TASK OBJECTIVE =
Go through the data and copy each line where the string "evicted" appears.
[EXCERPTED DATA Boundary: Start]
Definition accepts (e : Event) (sub : Subscription) : Prop :=
  matches (target_ sub) e = true → (push e (queue_ sub)).1 ≠ PushBlocked.

Fixpoint run_thread (n tid : nat) (b : EventBus) : EventBus :=
  match n with O => b | S n => run_thread n tid (thread_step tid b) end.

Lemma push_step_offer tid e sid todo b sub :
  heap b !! sid = Some sub → accepts e sub →
  push_step tid e sid todo false b = set_thread tid (TPush e todo false) (upd_sub sid (offer e) b).
Proof.
  intros Hs Ha. unfold push_step, accepts in *. rewrite Hs.
  assert (upd_sub sid (offer e) b =
          if matches (target_ sub) e then upd_sub sid (sub_op (OpPush e)) b else b) as ->.
  { unfold upd_sub, set_field; cbn.
    destruct (matches (target_ sub) e) eqn:Em.
    - f_equal. apply list_alter_ext; [|done]. intros u Hu. simplify_eq. unfold offer. by rewrite Em.
    - rewrite (list_alter_ext _ id _ (heap b)), list_alter_id by
        (done || intros u Hu; simplify_eq; unfold offer; by rewrite Em). by destruct b. }
  destruct (matches (target_ sub) e); [|done].
  by destruct (push e (queue_ sub)).1; specialize (Ha eq_refl).
Qed.

Lemma run_thread_pushes tid e todo b :
  threads b !! tid = Some (TPush e todo false) → NoDup todo →
  (∀ sid, sid ∈ todo → ∃ sub, heap b !! sid = Some sub ∧ accepts e sub) →
  let b' := run_thread (S (length todo)) tid b in
  threads b' !! tid = Some TDone ∧ published_ b' = published_ b ∧
  ∀ sid, heap b' !! sid = (if decide (sid ∈ todo) then offer e else id) <$> heap b !! sid.
Proof.
  revert b. induction todo as [|sid todo IH]; intros b Ht Hnd Hsub; cbn zeta.
  - cbn [run_thread length]. unfold thread_step. rewrite Ht. cbn. split.
    + rewrite list_lookup_insert_eq; [done|]. by eapply lookup_lt_Some.
    + split; [done|]. intros sid. rewrite option_fmap_id. done.
  - change (run_thread (S (length (sid :: todo))) tid b)
      with (run_thread (S (length todo)) tid (thread_step tid b)).
    inversion Hnd as [|? ? Hnin Hnd']; subst.
    destruct (Hsub sid ltac:(left)) as (sub & Hs & Ha).
    unfold thread_step. rewrite Ht, (push_step_offer _ _ _ _ _ sub) by done.
    destruct (IH (set_thread tid (TPush e todo false) (upd_sub sid (offer e) b))) as (H1 & H2 & H3).
    + cbn. rewrite list_lookup_insert_eq; [done|]. by eapply lookup_lt_Some.
    + done.
    + intros sid' Hin. cbn. rewrite list_lookup_alter_ne by set_solver. apply Hsub. by right.
    + split; [done|]. split; [done|]. intros sid'. rewrite H3. cbn.
      destruct (decide (sid = sid')) as [<-|Hne].
      * rewrite list_lookup_alter_eq, decide_False, decide_True by set_solver. by destruct (heap b !! sid).
      * rewrite list_lookup_alter_ne by done. do 2 case_decide; set_solver.
Qed.

(** ** Properties *)

(** [C7] Delivery, for every interleaving of subscribers, publishers,
    workers and stops: a handler is only called with events of the type it
    subscribed to; the calls, the event in the worker's hand and the queue
    are, in order, what the queue accepted less what it evicted, and nothing
    was evicted unless the subscription asked for DropOldest (a Block
    subscription such as the FSM's loses nothing it accepted); the queue
    keeps within its capacity. *)
Theorem bus_delivery ls sid sub :
  Forall label_ok ls → heap (run ls bus_new) !! sid = Some sub →
  Forall (λ e, matches (target_ sub) e = true) (handled sub) ∧
  length (q_ (queue_ sub)) ≤ capacity_ (queue_ sub) ∧
  (handled sub ++ in_hand sub) ++ q_ (queue_ sub) `sublist_of` accepted (hist sub) ∧
  (policy_ (queue_ sub) ≠ DropOldest →
   accepted (hist sub) = (handled sub ++ in_hand sub) ++ q_ (queue_ sub)).
Proof.
  intros Hls Hsub. assert (bus_ok (run ls bus_new)) as Hok by (apply bus_ok_run; [done|constructor]).
  destruct (Forall_lookup_1 _ _ _ _ Hok Hsub) as [Hq _ Hp Hm].
  pose proof (departed_popped (departed (hist sub))) as Hd. fold (popped (hist sub)) in Hd.
  rewrite <- Hp, (ok_fifo _ _ _ _ Hq). split_and!.
  - eapply Forall_impl_sublist; [exact Hm|]. rewrite (ok_fifo _ _ _ _ Hq).
    apply sublist_inserts_r. etrans; [|exact Hd]. rewrite Hp. by apply sublist_inserts_r.
  - apply (ok_bound _ _ _ _ Hq).
  - by apply sublist_app.
  - intros Hpol. f_equal. apply no_eviction, (ok_evict _ _ _ _ Hq Hpol).
Qed.

Lemma bus_delivery_witness :
  let ls := [Subscribe [] None 2 Block; Subscribe [] (Some 4) 1 DropOldest;
             Publish (LlmStarted 1); Publish Pause;
             RunThread 0; RunThread 0; RunThread 0; RunThread 1; RunThread 1;
             RunWorker 0; RunWorker 0; RunWorker 0] in
  Forall label_ok ls ∧
  ∃ sub, heap (run ls bus_new) !! 0 = Some sub ∧
         accepted (hist sub) = (handled sub ++ in_hand sub) ++ q_ (queue_ sub) ∧
         handled sub = [LlmStarted 1].
Proof.
  intros ls. assert (H : Forall label_ok ls) by (repeat constructor).
  split; [exact H|]. eexists. split; [vm_compute; reflexivity|]. split; [|reflexivity].
  apply (bus_delivery ls 0 _ H ltac:(vm_compute; reflexivity)). discriminate.
Defined.

(** One publish reaches every subscriber. A publisher that is not
    blocked offers its event exactly once to each subscription of the bus
    that matches it, touches no other, and returns after one step per
    subscriber. *)
Theorem publish_reaches_all e b :
  shutting_down_ b = false → NoDup (subs_ b) →
  (∀ sid, sid ∈ subs_ b → ∃ sub, heap b !! sid = Some sub ∧ accepts e sub) →
  let tid := length (threads b) in
  let b' := run_thread (2 + length (subs_ b)) tid (publish_event e b) in
  threads b' !! tid = Some TDone ∧ published_ b' = u64 (published_ b + 1) ∧
  ∀ sid, heap b' !! sid = (if decide (sid ∈ subs_ b) then offer e else id) <$> heap b !! sid.
Proof.
  intros Hsd Hnd Hsub tid b'.
  assert (b' = run_thread (S (length (subs_ b))) tid
                 (set_thread tid (TPush e (subs_ b) false) (publish_event e b))) as ->.
  { unfold b'. cbn [run_thread Nat.add]. f_equal. unfold thread_step, publish_event. rewrite Hsd.
    cbn. unfold tid. by rewrite list_lookup_middle. }
  unfold publish_event. rewrite Hsd.
  destruct (run_thread_pushes tid e (subs_ b)
              (set_thread tid (TPush e (subs_ b) false)
                 (spawn (TSnapshot e) (b <| published_ ::= λ n, u64 (n + 1) |>)))) as (H1 & H2 & H3).
  - cbn. rewrite list_lookup_insert_eq; [done|]. rewrite length_app; cbn. lia.
  - done.
  - done.
  - done.
Qed.

Lemma publish_reaches_all_witness :
  let b := run [Subscribe [] None 1 Block; Subscribe [] (Some 4) 1 DropOldest] bus_new in
  shutting_down_ b = false ∧ NoDup (subs_ b) ∧
  (λ u, q_ (queue_ u)) <$> heap (run_thread 4 0 (publish_event (LlmStarted 1) b)) !! 0
    = Some [LlmStarted 1].
Proof.
  intros b. assert (Hnd : NoDup (subs_ b)) by (vm_compute; repeat constructor; set_solver).
  split; [reflexivity|]. split; [exact Hnd|].
  pose proof (publish_reaches_all (LlmStarted 1) b eq_refl Hnd) as H. cbn zeta in H.
  destruct H as (_ & _ & H).
  - intros sid Hin. assert (sid = 0 ∨ sid = 1) as [-> | ->] by (vm_compute in Hin; set_solver).
    all: eexists; split; [vm_compute; reflexivity|]; vm_compute; discriminate.
  - specialize (H 0). change (threads b) with (@nil Thread) in H. cbn [length] in H.
    change (2 + length (subs_ b)) with 4 in H. rewrite H. reflexivity.
Defined.

(** Stopping a subscription. Once [stop] has cleared [running_], under
    every continuation, the handler is called at most once more (for the
    event in the worker's hand, or one it is about to pop): whatever else is
    queued is never handled, although the queue still holds it. And once the
    queue is closed the worker has returned after at most three of its own
    steps, so the join ends. *)
Theorem stop_discards ls b sid u :
  heap b !! sid = Some u → running_ u = false →
  ∃ u', heap (run ls b) !! sid = Some u' ∧
    (∃ es, handled u' = handled u ++ es ∧ length es ≤ 1 ∧
           (worker_ u = WLoop ∨ worker_ u = WDone → es = [])) ∧
    (closed_ (queue_ u) = true → 3 ≤ worker_steps sid ls → worker_ u' = WDone).
Proof.
  intros Hu Hr. destruct (winding_run ls b sid u Hu Hr) as (u' & Hu' & [_ _ (es & Hes & Hb) Hf]).
  exists u'. split; [done|]. split.
  - exists es. split; [done|]. split; [destruct (worker_ u); cbn in Hb; lia|].
    intros [E|E]; rewrite E in Hb; cbn in Hb; destruct es; cbn in Hb; done || lia.
  - intros Hc Hn. specialize (Hf Hc). destruct (worker_ u'); cbn in Hf; try done.
    all: destruct (worker_ u); cbn in Hf; lia.
Qed.

Lemma stop_discards_witness :
  let b := run [Subscribe [] None 4 Block; Publish Pause; Publish Resume;
                RunThread 0; RunThread 0; RunThread 1; RunThread 1; Stop 0; RunThread 2; RunThread 2]
             bus_new in
  ∃ u u', heap b !! 0 = Some u ∧ running_ u = false ∧ q_ (queue_ u) = [Pause; Resume] ∧
    heap (run [RunWorker 0; RunWorker 0; RunWorker 0] b) !! 0 = Some u' ∧
    worker_ u' = WDone ∧ handled u' = [].
Proof.
  intros b. eexists. destruct (stop_discards [RunWorker 0; RunWorker 0; RunWorker 0] b 0 _
    ltac:(vm_compute; reflexivity) eq_refl) as (u' & Hu' & (es & He & _ & Hes) & Hd).
  exists u'. split; [vm_compute; reflexivity|]. split; [reflexivity|]. split; [reflexivity|].
  split; [exact Hu'|]. split; [apply Hd; [reflexivity | vm_compute; lia]|].
  rewrite He, Hes; [reflexivity | by left].
Defined.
[EXCERPTED DATA Boundary: End]
RESPONSE TO THE TASK =
    are, in order, what the queue accepted less what it evicted, and nothing
    was evicted unless the subscription asked for DropOldest (a Block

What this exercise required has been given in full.